In the following, fundamental limitations of the tree data model are highlighted in spotlight fashion and contrasted with a graph based model for the sustainable recording and long-term archiving of complex textual data.

Limitations of the tree model
Paradoxically, Digital Editions as well as digital archives, tools, platforms and data repositories are not as interoperable in practice as one would theoretically expect from standardised sources. To be able to cross- or re-use data or tools between projects, in practice, serious refactoring and rededication is necessary – e.g. existing web platforms cannot readily be re-used by another project, notwithstanding the fact that the data repositories are fully validating, validating TEI-P5 sources. How is this possible?
As will be shown, this paradoxical situation of factually unattainable interoperability of editions and tools are a direct consequence of the choice of data model.
The decision towards XML and the tree data model is based on the OHCO assumption of text as an Ordered Hierarchy of Content Objects (DeRose et al. (1990); revised in Renear, Mylonas, and Durand (1993)). Contrasting the original goals (TEI Consortium 2016c) of interoperable long-term archivable data repositories with the status quo, this decision towards XML as the serialisation format needs to be critically questioned – particularly since the TEI Guidelines themselves very early on make clear that the assumption of data model behind XML is an improper simplification (TEI Consortium 2016a):
Surprisingly perhaps, this grossly simplified view of what text is […] turns out to be very effective for a large number of purposes. It is not, however, adequate for the full complexity of real textual structures, for which more complex mechanisms need to be employed.
Already two most basic constellations can lead to a necessary departure from the tree paradigm which could be described as ‘Complex XML’.
These situations are commonly resolved by using workarounds (TEI Consortium 2016d). Although
syntactically permissible on the level of XML markup, these workarounds establish structures beyond the data model of the tree and can lead to misrepresentation of the data on
semantic, modelling level, seriously harming effective re-use and long-term archiving.

Data as well as tools inevitably become idiosyncratic, i.e. they irrevocably need to be handled on individual, project-specific basis; projects increasingly develop ‘private dialects’ and couple philologists and data scientists for actually accessing the data; data and tools are inaccessible to cross- and re-use between projects; finally, the possibility of a common digital archive is lost beyond recall.

Complex textual structures demand additional annotation to help and guide downstream tooling to not misrepresent the data. The transcription – in spite of valid, conforming data w.r.t. to the XML Schema – cannot automatically, i.e. without human intervention, be unambiguously resolved into its textual variants.
The necessary supplementary annotation to one-unambiguously describe and model the source sets in motion a vicious circle of exponentially growing complexity in the data.

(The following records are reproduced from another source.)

(** * Event store (Push / Filter), projection reducers and read-model queries

    A shallow embedding of
      - internal/eventstore/repository/sql/crdb.go   (module [Eventstore]),
      - the execution and session projections        (module [Projection]),
      - internal/query/execution.go and org.go       (module [Query]),
      - package initialise                           (module [Initialise]),
      - internal/repository/idpintent/intent.go      (module [Idpintent]),
      - the scopes of provider-google.component.ts   (module [Console]),
    with the statement runtime of the projection handler ([Handler]) and the
    error taxonomy ([Errors]) they rely on.

    SQL tables are lists of rows in insertion order.  A transaction works on a
    private copy of the tables which replaces the committed ones on COMMIT and
    is dropped on ROLLBACK.  Everything the storage engine decides on its own
    (driver faults, clocks, generated ids) is read from a [TxEnv]. *)

From Stdlib Require Import ZArith Ascii.
From stdpp Require Import base option list list_numbers strings pretty gmap sorting.

#[local] Set Warnings "-register-all".
Local Open Scope string_scope.
Local Open Scope list_scope.
Local Open Scope Z_scope.

(* ===================================================================== *)
(** * Names declared by the event packages (internal/repository/...) *)
(* ===================================================================== *)

Module Repository.

(** Aggregate type constants referenced by the projections:
    [exec.AggregateType], [instance.AggregateType], [session.AggregateType],
    [user.AggregateType].  Their string values are declared outside the
    files at hand; only their identity matters here. *)
Inductive AggregateType :=
| exec_AggregateType
| instance_AggregateType
| session_AggregateType
| user_AggregateType.

(** Event type constants referenced by the projections. *)
Inductive EventType :=
| exec_SetEventType
| exec_RemovedEventType
| instance_InstanceRemovedEventType
| session_AddedType
| session_UserCheckedType
| session_PasswordCheckedType
| session_IntentCheckedType
| session_WebAuthNCheckedType
| session_TOTPCheckedType
| session_TokenSetType
| session_MetadataSetType
| session_TerminateType
| user_HumanPasswordChangedType.

End Repository.

(* ===================================================================== *)
(** * Errors *)
(* ===================================================================== *)

Module Errors.

(** The kinds of typed error the code under study throws. *)
Inductive Kind := InvalidArgument | AlreadyExists | NotFound | Internal.

(** The message of a typed error: a literal, or a format string together
    with the constants handed to the [...f] variant of a constructor. *)
Inductive Message :=
| Text (s : string)
| Sprintf (format : string) (a : list Repository.EventType).

(** Go [error] values that reach the code:
    [*pq.Error] and [*pgconn.PgError] carry an SQLSTATE code, [GoError] is any
    other foreign error (json, context, connection), [CaosError] is a typed
    error built by one of the [Throw...] constructors around its parent. *)
Inductive error :=
| PqError (Code : string)
| PgError (Code : string)
| GoError (msg : string)
| CaosError (kind : Kind) (parent : option error) (ID : string) (msg : Message).

Definition ThrowInternal (parent : option error) (id message : string) : error :=
  CaosError Internal parent id (Text message).

Definition ThrowAlreadyExists (parent : option error) (id message : string) : error :=
  CaosError AlreadyExists parent id (Text message).

Definition ThrowNotFound (parent : option error) (id message : string) : error :=
  CaosError NotFound parent id (Text message).

Definition ThrowInvalidArgument (parent : option error) (id message : string) : error :=
  CaosError InvalidArgument parent id (Text message).

Definition ThrowInvalidArgumentf (parent : option error) (id format : string)
    (a : list Repository.EventType) : error :=
  CaosError InvalidArgument parent id (Sprintf format a).

(** [errors.Is(err, &CaosError{})]: holds exactly of the typed errors. *)
Definition IsCaosError (err : error) : bool :=
  match err with
  | CaosError _ _ _ _ => true
  | _ => false
  end.

Definition kind_of (err : error) : option Kind :=
  match err with
  | CaosError k _ _ _ => Some k
  | _ => None
  end.

Definition message_of (err : error) : option Message :=
  match err with
  | CaosError _ _ _ m => Some m
  | _ => None
  end.

Definition parent_of (err : error) : option error :=
  match err with
  | CaosError _ p _ _ => p
  | _ => None
  end.

End Errors.

(* ===================================================================== *)
(** * The event store: crdb.go *)
(* ===================================================================== *)

Module Eventstore.
Import Errors.

(** [eventstore.Aggregate] *)
Record Aggregate := {
  Aggregate_ID : string;
  Aggregate_Type : string;
  Aggregate_ResourceOwner : string;
  Aggregate_InstanceID : string;
  Aggregate_Version : string
}.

Project-specific, idiosyncratic tools become necessary and must match this complexity. Moreover, such repositories typically suffer from overtagging (Hanrahan 2015), or, in the worst case need to be abandoned entirely (Schmidt et al. 2006).

Any further annotation or commentary only ever increases the complexity: any further annotation must match the existing complexity of the amended tree structure to accordingly be integrated; data and tools suffer from a ‘Heisenberg-Effect’ in that any further, more precise description of the source makes the data only ever more imprecise.

Complex XML
In contrast to a simple edition, i.e. one of linear text without any further annotation, the need for ‘Complex XML’, on most fundamental, level arises through:

the edition of a non-linear text
the edition of a linear text, open for annotation

In essence, anything that is beyond linear text free of annotation cannot adequately be represented by a mono-hierarchical tree model and will need “more complex mechanisms” (TEI Consortium 2016a).

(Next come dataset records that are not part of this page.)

(** ** The tags of topology_get_acpi_cpu_tag *)

(** X13: for a level other than 0, on a table of at most 2^31 bytes, a
    tag is -ENOENT exactly when the CPU has no leaf processor record; the
    diagnostic for it is printed by the first such call only.  Any other
    tag is a non-negative offset within the table, so the two cannot be
    confused. *)
Theorem topology_get_acpi_cpu_tag_sign get_id fuel t once cpu level flag r
    once' log :
  level <> 0 -> table_length t <= 2 ^ 31 ->
  topology_get_acpi_cpu_tag get_id fuel t once cpu level flag
  = Ok (r, once') log ->
  (r = - ENOENT /\ once' = set_core_printed once true /\
   exists l,
     acpi_find_processor_node fuel t (u32 (get_id cpu)) = Ok None l /\
     log = l ++ (if core_printed once then [] else [UnableToLocateCore cpu])) \/
  (0 <= r < table_length t /\ once' = once /\ log = [] /\
   exists leaf,
     acpi_find_processor_node fuel t (u32 (get_id cpu)) = Ok (Some leaf) []).
Proof.
  intros Hnz Hlen H.
  destruct (acpi_find_processor_node fuel t (u32 (get_id cpu)))
    as [[leaf|] l| |] eqn:Hfind.
  - right.
    destruct (topology_tag_found_inv _ _ _ _ _ _ _ _ _ _ _ _ Hnz Hfind H)
      as (a & _ & Ha & -> & -> & ->).
    destruct (find_processor_node_found _ _ _ _ _ Hfind) as (-> & _).
    rewrite s32_small by lia.
    split; [assumption|]. split; [reflexivity|]. split; [reflexivity|].
    exists leaf. reflexivity.
  - left. rewrite (topology_tag_not_found _ _ _ _ _ _ _ _ Hfind) in H.
    inversion H; subst. split; [reflexivity|]. split; [reflexivity|].
    exists l. split; reflexivity.
  - unfold topology_get_acpi_cpu_tag in H. rewrite Hfind in H. discriminate.
  - unfold topology_get_acpi_cpu_tag in H. rewrite Hfind in H. discriminate.
Qed.

Lemma topology_get_acpi_cpu_tag_sign_witness :
  (- ENOENT = - ENOENT /\
   set_core_printed fresh_once true = set_core_printed fresh_once true /\
   exists l,
     acpi_find_processor_node 180 topo_table (u32 7) = Ok None l /\
     [UnableToLocateCore 7]
     = l ++ (if core_printed fresh_once then [] else [UnableToLocateCore 7])) \/
  (0 <= - ENOENT < table_length topo_table /\
   set_core_printed fresh_once true = fresh_once /\
   [UnableToLocateCore 7] = [] /\
   exists leaf,
     acpi_find_processor_node 180 topo_table (u32 7) = Ok (Some leaf) []).
Proof.
  apply (topology_get_acpi_cpu_tag_sign (fun x => x) 180 topo_table fresh_once
           7 1 0);
    [lia | vm_compute; discriminate | vm_compute; reflexivity].
Defined.

(** ** find_acpi_cpu_topology_package *)

(** X14: find_acpi_cpu_topology_package returns the offset of the nearest
    node, from the CPU's leaf record upwards, that carries the
    PHYSICAL_PACKAGE flag or has no resolving parent link, when that node
    is fewer than 255 links above the leaf; and the offset of the node 255
    links above the leaf when none of the nodes below it is such a node. *)
Theorem find_acpi_cpu_topology_package_nearest get_id t fuel once cpu leaf
    k a :
  (255 < fuel)%nat ->
  acpi_find_processor_node fuel t (u32 (get_id cpu)) = Ok (Some leaf) [] ->
  ascends t ACPI_PPTT_PHYSICAL_PACKAGE leaf k a ->
  (k < 255)%nat /\ ascent_ends t ACPI_PPTT_PHYSICAL_PACKAGE a \/ k = 255%nat ->
  find_acpi_cpu_topology_package get_id (Some t) fuel once cpu
  = Ok (s32 a, once) [].
Proof.
  intros Hfuel Hfind Hasc Hstop.
  unfold find_acpi_cpu_topology_package, find_acpi_cpu_topology_tag,
    topology_get_acpi_cpu_tag.
  rewrite Hfind, bind_Ok_nil. unfold acpi_find_processor_package_id.
  rewrite (package_id_loop_complete t ACPI_PPTT_PHYSICAL_PACKAGE leaf k a
             PPTT_ABORT_PACKAGE fuel).
  - rewrite bind_Ok_nil. cbn [PPTT_ABORT_PACKAGE Z.eqb deref].
    rewrite bind_ret. reflexivity.
  - unfold PPTT_ABORT_PACKAGE. lia.
  - assumption.
  - unfold PPTT_ABORT_PACKAGE. lia.
  - unfold PPTT_ABORT_PACKAGE.
    destruct Hstop as [[Hk Hend]| ->]; [right | left]; split;
      try assumption; lia.
Qed.

Lemma topo_table_package_ascends :
  ascends topo_table ACPI_PPTT_PHYSICAL_PACKAGE 84 1 36.
Proof.
  eapply asc_up; [vm_compute; reflexivity.. | apply asc_here].
Defined.

Lemma find_acpi_cpu_topology_package_nearest_witness :
  find_acpi_cpu_topology_package (fun x => x) (Some topo_table) 256
    fresh_once 1
  = Ok (s32 36, fresh_once) [].
Proof.
  apply (find_acpi_cpu_topology_package_nearest (fun x => x) topo_table 256
           fresh_once 1 84 1 36);
    [lia | vm_compute; reflexivity | exact topo_table_package_ascends |].
  left. split; [lia|]. vm_compute. split; [reflexivity|]. left. discriminate.
Defined.

(** ** update_cache_properties on a record of the table *)

Lemma update_cache_properties_at_spec t l c n :
  update_cache_properties_at t l c n
  = if cache_fields_readable t c
    then Ok (update_cache_properties l (pptt_cache_at t c) n) []
    else Crash OutOfBounds.
Proof.
  unfold update_cache_properties_at, cache_fields_readable,
    update_cache_properties, cache_flag, flag_set, pptt_cache_at, rd32, rd16,
    rd8, le16.
  cbn [flags size number_of_sets associativity attributes line_size].
  destruct (in_table t (c + off_cache_flags) 4); [|reflexivity].
  cbn [andb]. rewrite !bind_ret.
  destruct (Z.land (le32 t (c + off_cache_flags)) ACPI_PPTT_SIZE_PROPERTY_VALID
            =? 0); cbn [negb implb andb];
    [|destruct (in_table t (c + off_size) 4); [|reflexivity]];
    rewrite !bind_ret;
    (destruct (Z.land (le32 t (c + off_cache_flags)) ACPI_PPTT_LINE_SIZE_VALID
               =? 0); cbn [negb implb andb];
     [|destruct (in_table t (c + off_line_size) 2); [|reflexivity]]);
    rewrite !bind_ret;
    (destruct (Z.land (le32 t (c + off_cache_flags))
                 ACPI_PPTT_NUMBER_OF_SETS_VALID =? 0); cbn [negb implb andb];
     [|destruct (in_table t (c + off_number_of_sets) 4); [|reflexivity]]);
    rewrite !bind_ret;
    (destruct (Z.land (le32 t (c + off_cache_flags))
                 ACPI_PPTT_ASSOCIATIVITY_VALID =? 0); cbn [negb implb andb];
     [|destruct (in_table t (c + off_associativity) 1); [|reflexivity]]);
    rewrite !bind_ret;
    destruct (Z.land (le32 t (c + off_cache_flags))
                ACPI_PPTT_WRITE_POLICY_VALID =? 0);
    destruct (Z.land (le32 t (c + off_cache_flags))
                ACPI_PPTT_ALLOCATION_TYPE_VALID =? 0);
    cbn [negb implb andb orb];
    try (destruct (in_table t (c + off_attributes) 1); [|reflexivity]);
    rewrite ?bind_ret; reflexivity.
Qed.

Complex XML through non-linear text
Non-linear text results from editorial operations such as insertions, deletions, substitutions. For instance, recording the genealogical writing process of two undecided variants within the same sentence, yields four different, non-linear potential readings.

These four different readings derived from mechanical re-combination potentially are not intended and to be reduced to specific readings only.

Constraining these combinatorial permutations cannot be done in general ways within the mono-hierarchical tree data model. The tree model exposes a general limitation – even without the prevalence of overlapping structures.

While interconnecting nodes across the tree’s boundaries by (ab-)using attributes is syntactically possible it nevertheless makes the data idiosyncratic on semantic level, i.e. project-specific rules are introduced and must individually be followed when working with the data.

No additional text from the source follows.